**About this task:** Go to the line containing "snd (send (POST_password_reset_codes" in the records below and print it and every following line exactly, on through the line containing "Definition w_wrong : World", then stop.

(Dataset excerpts)
<<<<

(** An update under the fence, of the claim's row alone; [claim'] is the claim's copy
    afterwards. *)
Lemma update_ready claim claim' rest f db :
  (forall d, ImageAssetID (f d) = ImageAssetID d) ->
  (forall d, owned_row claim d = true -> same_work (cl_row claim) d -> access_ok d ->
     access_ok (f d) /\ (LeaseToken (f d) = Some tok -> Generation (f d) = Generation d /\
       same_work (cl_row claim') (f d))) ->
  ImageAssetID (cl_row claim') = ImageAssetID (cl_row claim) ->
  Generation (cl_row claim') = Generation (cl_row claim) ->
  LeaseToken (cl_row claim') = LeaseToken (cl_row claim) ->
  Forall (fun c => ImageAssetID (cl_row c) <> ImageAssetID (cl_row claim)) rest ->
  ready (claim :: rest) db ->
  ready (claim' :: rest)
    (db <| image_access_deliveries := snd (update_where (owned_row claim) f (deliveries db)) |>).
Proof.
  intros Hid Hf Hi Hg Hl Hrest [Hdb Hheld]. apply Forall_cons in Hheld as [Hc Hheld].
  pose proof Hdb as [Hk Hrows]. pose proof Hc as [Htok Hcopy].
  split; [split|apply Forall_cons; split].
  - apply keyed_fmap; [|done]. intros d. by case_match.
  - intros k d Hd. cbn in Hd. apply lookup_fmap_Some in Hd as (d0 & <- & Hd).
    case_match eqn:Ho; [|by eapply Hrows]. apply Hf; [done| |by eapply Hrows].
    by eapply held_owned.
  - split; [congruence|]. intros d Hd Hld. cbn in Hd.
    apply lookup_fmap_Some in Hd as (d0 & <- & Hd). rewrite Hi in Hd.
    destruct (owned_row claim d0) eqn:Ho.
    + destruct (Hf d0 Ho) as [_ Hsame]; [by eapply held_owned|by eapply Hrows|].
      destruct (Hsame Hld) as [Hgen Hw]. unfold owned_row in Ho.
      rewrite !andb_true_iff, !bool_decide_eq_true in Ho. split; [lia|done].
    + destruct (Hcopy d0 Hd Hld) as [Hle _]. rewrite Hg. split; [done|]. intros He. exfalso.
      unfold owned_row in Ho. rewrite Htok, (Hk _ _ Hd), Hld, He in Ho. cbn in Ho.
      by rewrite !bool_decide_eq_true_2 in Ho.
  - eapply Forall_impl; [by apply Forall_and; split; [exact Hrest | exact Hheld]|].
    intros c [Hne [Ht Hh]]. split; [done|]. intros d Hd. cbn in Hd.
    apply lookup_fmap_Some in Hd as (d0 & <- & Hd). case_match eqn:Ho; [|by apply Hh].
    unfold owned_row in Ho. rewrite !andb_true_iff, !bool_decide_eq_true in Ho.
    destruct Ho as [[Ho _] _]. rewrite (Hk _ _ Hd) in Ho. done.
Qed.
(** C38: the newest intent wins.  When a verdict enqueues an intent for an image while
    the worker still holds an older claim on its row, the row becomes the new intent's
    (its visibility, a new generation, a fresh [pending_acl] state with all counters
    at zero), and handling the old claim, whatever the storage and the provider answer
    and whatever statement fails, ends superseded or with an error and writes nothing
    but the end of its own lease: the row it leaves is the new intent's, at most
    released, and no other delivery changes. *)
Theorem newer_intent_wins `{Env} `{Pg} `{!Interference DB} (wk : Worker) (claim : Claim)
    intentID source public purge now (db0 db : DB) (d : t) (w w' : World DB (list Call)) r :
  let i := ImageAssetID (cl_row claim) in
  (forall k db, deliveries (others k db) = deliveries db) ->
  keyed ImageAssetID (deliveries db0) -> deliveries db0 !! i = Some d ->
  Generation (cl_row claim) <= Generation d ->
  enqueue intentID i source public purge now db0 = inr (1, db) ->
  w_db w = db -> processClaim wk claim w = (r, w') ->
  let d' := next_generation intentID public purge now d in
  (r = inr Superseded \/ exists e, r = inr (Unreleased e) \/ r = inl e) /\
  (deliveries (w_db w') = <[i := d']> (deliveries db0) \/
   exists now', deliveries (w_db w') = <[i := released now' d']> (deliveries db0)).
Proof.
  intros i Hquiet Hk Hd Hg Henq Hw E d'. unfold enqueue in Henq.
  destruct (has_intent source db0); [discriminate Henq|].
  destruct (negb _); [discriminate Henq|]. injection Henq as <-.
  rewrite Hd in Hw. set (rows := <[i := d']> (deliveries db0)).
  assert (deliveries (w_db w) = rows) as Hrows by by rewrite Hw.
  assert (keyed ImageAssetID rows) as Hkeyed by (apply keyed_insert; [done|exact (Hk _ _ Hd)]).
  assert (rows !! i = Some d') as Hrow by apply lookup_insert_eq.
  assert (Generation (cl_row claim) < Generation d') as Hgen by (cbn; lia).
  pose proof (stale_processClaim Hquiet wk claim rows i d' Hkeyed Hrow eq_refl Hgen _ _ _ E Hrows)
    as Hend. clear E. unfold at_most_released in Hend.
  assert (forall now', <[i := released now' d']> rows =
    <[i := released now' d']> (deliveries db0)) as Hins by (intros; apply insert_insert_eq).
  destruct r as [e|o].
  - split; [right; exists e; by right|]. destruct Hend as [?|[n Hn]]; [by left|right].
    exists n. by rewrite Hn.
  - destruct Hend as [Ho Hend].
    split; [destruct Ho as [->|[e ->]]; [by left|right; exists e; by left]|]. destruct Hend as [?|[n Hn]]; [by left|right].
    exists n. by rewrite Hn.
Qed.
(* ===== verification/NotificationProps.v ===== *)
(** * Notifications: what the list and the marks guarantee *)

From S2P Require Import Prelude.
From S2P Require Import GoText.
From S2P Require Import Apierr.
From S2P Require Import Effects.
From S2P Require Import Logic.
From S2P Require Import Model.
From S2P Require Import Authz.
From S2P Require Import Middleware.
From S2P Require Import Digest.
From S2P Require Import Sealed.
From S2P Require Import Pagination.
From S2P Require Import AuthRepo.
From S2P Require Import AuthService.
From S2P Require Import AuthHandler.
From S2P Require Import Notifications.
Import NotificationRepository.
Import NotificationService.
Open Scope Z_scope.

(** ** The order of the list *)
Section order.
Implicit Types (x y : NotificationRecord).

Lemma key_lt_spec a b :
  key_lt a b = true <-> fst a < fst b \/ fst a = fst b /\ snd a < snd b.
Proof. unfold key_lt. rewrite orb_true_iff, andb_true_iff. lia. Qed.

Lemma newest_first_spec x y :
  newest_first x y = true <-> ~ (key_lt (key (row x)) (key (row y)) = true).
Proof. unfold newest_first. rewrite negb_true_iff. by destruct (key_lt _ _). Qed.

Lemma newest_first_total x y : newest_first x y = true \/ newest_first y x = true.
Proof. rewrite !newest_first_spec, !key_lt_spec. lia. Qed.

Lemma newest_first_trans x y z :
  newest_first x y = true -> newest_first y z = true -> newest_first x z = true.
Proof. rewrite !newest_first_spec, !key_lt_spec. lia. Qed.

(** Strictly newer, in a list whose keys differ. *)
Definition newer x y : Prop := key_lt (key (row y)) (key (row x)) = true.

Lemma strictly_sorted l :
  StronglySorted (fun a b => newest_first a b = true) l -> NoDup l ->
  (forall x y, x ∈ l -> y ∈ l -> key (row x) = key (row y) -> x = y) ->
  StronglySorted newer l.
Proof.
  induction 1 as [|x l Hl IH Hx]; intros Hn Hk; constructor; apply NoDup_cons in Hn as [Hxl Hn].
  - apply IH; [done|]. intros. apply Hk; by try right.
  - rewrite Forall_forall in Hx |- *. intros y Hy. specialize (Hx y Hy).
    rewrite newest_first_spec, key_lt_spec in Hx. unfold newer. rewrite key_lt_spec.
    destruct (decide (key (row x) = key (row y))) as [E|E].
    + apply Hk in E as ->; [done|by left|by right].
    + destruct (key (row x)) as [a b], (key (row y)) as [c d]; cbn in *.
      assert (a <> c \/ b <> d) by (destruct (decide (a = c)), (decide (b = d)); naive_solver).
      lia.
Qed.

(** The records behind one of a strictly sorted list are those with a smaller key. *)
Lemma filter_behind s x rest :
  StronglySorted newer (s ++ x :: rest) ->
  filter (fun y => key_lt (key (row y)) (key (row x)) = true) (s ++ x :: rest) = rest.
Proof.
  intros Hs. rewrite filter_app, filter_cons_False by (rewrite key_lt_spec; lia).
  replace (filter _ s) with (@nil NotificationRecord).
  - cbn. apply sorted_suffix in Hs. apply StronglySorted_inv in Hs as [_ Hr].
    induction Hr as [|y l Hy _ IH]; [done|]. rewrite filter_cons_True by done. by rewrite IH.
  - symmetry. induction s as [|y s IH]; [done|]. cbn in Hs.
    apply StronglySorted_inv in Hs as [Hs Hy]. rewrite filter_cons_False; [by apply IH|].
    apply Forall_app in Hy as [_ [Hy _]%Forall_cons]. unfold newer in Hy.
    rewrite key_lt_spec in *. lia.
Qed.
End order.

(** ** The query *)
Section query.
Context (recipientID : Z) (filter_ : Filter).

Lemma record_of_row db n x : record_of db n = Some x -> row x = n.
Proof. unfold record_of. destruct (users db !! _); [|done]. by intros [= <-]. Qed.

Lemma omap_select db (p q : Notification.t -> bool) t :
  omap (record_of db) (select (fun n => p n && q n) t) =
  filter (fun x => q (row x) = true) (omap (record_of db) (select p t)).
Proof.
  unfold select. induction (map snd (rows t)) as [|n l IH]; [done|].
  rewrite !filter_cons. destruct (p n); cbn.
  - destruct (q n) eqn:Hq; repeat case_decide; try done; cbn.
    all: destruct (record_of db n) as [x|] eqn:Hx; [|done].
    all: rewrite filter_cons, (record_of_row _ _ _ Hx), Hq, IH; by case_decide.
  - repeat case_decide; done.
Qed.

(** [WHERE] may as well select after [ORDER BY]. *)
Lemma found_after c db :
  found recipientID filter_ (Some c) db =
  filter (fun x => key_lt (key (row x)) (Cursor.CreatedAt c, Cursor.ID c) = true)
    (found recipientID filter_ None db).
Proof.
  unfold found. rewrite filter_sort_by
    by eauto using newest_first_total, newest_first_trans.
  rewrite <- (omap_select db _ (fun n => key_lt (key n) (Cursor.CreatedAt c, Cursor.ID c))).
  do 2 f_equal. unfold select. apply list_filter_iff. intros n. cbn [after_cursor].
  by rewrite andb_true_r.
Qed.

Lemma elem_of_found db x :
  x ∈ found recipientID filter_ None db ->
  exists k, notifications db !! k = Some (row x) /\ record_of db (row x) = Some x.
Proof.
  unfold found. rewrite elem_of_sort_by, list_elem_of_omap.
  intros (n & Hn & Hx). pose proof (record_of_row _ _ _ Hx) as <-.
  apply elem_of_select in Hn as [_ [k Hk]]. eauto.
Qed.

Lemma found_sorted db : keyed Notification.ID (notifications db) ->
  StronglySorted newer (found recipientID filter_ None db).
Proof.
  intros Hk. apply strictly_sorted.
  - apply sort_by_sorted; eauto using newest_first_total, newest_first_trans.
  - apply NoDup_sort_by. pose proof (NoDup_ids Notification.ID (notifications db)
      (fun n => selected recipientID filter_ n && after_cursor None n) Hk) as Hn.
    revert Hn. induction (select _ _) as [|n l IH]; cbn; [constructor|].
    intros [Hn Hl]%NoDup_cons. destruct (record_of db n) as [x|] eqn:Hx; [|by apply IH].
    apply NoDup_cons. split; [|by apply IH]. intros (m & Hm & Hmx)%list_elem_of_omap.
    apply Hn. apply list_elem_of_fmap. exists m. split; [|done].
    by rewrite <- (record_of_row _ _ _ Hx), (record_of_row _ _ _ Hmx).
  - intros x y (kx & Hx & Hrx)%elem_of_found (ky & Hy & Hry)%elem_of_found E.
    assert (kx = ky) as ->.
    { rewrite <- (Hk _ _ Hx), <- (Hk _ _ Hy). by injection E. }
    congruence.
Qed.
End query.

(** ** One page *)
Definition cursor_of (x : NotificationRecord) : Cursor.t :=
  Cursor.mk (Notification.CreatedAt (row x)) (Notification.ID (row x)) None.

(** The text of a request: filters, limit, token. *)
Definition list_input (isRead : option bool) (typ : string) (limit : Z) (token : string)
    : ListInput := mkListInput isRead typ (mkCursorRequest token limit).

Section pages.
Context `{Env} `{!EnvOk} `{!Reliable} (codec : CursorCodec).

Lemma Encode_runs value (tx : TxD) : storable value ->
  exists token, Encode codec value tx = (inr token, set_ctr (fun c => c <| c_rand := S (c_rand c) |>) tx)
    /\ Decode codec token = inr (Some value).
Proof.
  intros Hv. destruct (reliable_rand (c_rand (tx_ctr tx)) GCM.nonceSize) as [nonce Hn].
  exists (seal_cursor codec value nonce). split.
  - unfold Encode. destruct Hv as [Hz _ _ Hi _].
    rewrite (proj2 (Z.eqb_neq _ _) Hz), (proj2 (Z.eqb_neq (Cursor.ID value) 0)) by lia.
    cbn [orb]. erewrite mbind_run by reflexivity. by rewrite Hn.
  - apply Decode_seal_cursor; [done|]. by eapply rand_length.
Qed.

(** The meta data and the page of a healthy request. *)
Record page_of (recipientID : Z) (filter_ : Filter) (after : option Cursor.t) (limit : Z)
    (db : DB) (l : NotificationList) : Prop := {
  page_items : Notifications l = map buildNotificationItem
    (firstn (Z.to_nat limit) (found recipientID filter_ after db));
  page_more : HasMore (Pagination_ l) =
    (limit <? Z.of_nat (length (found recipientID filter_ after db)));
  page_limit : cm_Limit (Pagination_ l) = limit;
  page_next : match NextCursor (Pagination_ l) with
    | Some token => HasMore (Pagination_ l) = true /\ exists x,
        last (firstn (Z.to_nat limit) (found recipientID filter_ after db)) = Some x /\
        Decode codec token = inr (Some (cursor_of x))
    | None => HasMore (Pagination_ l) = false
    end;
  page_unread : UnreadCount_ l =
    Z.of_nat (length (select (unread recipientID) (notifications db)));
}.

>>>>
<<<<

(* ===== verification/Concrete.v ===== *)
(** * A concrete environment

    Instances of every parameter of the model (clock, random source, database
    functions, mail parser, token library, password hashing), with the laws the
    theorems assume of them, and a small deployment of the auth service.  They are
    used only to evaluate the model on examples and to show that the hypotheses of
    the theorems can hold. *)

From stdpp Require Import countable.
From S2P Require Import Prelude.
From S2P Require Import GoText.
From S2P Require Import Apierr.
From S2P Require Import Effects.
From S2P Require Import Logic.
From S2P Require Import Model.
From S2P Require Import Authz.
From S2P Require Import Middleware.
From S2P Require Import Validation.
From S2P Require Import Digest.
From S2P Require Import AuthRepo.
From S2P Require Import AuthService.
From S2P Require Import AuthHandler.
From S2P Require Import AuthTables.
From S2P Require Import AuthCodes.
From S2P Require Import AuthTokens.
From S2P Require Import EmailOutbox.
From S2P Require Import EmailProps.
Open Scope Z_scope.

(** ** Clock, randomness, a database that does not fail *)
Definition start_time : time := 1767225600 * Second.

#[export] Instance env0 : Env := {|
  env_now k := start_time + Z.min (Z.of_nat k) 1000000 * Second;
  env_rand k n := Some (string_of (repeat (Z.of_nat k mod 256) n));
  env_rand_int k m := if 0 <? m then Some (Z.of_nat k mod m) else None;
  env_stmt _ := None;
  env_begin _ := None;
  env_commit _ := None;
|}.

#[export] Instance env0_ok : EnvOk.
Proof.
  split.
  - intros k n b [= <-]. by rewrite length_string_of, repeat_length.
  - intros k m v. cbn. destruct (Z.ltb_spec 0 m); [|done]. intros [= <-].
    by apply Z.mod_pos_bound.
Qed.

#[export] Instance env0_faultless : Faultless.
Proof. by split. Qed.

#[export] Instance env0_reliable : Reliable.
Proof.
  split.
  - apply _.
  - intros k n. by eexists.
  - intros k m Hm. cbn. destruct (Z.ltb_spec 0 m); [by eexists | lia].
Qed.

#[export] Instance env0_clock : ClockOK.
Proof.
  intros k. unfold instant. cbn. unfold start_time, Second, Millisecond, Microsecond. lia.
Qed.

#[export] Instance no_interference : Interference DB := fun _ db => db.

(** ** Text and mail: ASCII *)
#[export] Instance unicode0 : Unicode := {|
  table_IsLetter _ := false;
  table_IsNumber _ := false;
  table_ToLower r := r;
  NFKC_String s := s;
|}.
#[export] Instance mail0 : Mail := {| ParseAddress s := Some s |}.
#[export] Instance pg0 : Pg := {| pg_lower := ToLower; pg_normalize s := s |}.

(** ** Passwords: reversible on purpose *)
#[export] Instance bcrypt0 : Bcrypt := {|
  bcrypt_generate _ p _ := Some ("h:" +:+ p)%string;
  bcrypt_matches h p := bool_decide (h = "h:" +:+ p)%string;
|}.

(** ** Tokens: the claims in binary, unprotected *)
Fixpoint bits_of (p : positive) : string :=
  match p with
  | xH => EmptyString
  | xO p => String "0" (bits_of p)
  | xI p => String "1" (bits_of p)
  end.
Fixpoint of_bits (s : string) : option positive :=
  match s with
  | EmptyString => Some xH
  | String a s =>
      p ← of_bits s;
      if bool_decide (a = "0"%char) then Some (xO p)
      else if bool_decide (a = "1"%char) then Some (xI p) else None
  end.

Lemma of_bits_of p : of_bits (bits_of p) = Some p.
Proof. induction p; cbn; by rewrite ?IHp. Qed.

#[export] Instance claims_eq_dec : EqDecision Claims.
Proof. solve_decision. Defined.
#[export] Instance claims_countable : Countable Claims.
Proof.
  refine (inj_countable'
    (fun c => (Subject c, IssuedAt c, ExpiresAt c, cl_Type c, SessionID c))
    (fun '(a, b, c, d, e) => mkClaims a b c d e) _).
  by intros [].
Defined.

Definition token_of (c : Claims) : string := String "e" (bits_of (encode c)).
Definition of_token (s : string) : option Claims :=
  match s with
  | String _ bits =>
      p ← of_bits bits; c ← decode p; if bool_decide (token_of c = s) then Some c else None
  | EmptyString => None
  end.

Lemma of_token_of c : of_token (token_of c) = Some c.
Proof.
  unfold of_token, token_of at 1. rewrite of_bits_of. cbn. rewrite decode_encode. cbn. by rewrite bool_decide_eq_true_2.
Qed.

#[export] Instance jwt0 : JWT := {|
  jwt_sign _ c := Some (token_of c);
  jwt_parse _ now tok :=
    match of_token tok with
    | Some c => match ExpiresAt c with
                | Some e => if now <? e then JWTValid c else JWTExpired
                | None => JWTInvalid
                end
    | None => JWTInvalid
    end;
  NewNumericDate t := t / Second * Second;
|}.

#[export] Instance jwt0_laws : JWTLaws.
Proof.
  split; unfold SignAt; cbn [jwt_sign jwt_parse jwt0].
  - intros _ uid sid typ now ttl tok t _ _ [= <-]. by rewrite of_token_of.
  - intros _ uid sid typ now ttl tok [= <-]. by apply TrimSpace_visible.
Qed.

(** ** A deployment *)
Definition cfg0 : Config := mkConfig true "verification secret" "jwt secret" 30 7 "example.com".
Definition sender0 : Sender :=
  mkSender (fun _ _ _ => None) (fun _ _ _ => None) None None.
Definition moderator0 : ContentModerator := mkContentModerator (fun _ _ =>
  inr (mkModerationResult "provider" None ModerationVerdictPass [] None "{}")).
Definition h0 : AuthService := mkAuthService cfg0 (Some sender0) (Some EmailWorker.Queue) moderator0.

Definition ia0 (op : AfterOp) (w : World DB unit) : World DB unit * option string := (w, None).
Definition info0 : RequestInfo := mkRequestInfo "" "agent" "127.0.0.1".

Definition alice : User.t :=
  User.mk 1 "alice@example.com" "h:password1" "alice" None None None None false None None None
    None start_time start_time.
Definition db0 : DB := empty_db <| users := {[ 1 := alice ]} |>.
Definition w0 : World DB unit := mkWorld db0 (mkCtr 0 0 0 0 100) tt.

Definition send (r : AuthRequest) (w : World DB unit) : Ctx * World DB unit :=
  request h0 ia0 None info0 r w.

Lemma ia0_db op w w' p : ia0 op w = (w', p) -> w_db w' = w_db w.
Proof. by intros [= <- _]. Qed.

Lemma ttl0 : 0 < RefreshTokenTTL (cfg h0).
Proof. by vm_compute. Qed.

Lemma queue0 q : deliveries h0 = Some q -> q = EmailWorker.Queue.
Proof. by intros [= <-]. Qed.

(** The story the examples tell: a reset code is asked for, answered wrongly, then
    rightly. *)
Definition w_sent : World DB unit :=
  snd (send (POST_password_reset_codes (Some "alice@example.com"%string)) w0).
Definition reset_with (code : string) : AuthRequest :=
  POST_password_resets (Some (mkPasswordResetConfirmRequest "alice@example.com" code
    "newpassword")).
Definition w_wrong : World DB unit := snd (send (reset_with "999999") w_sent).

>>>>

**Response to this task:**
  snd (send (POST_password_reset_codes (Some "alice@example.com"%string)) w0).
Definition reset_with (code : string) : AuthRequest :=
  POST_password_resets (Some (mkPasswordResetConfirmRequest "alice@example.com" code
    "newpassword")).
Definition w_wrong : World DB unit := snd (send (reset_with "999999") w_sent).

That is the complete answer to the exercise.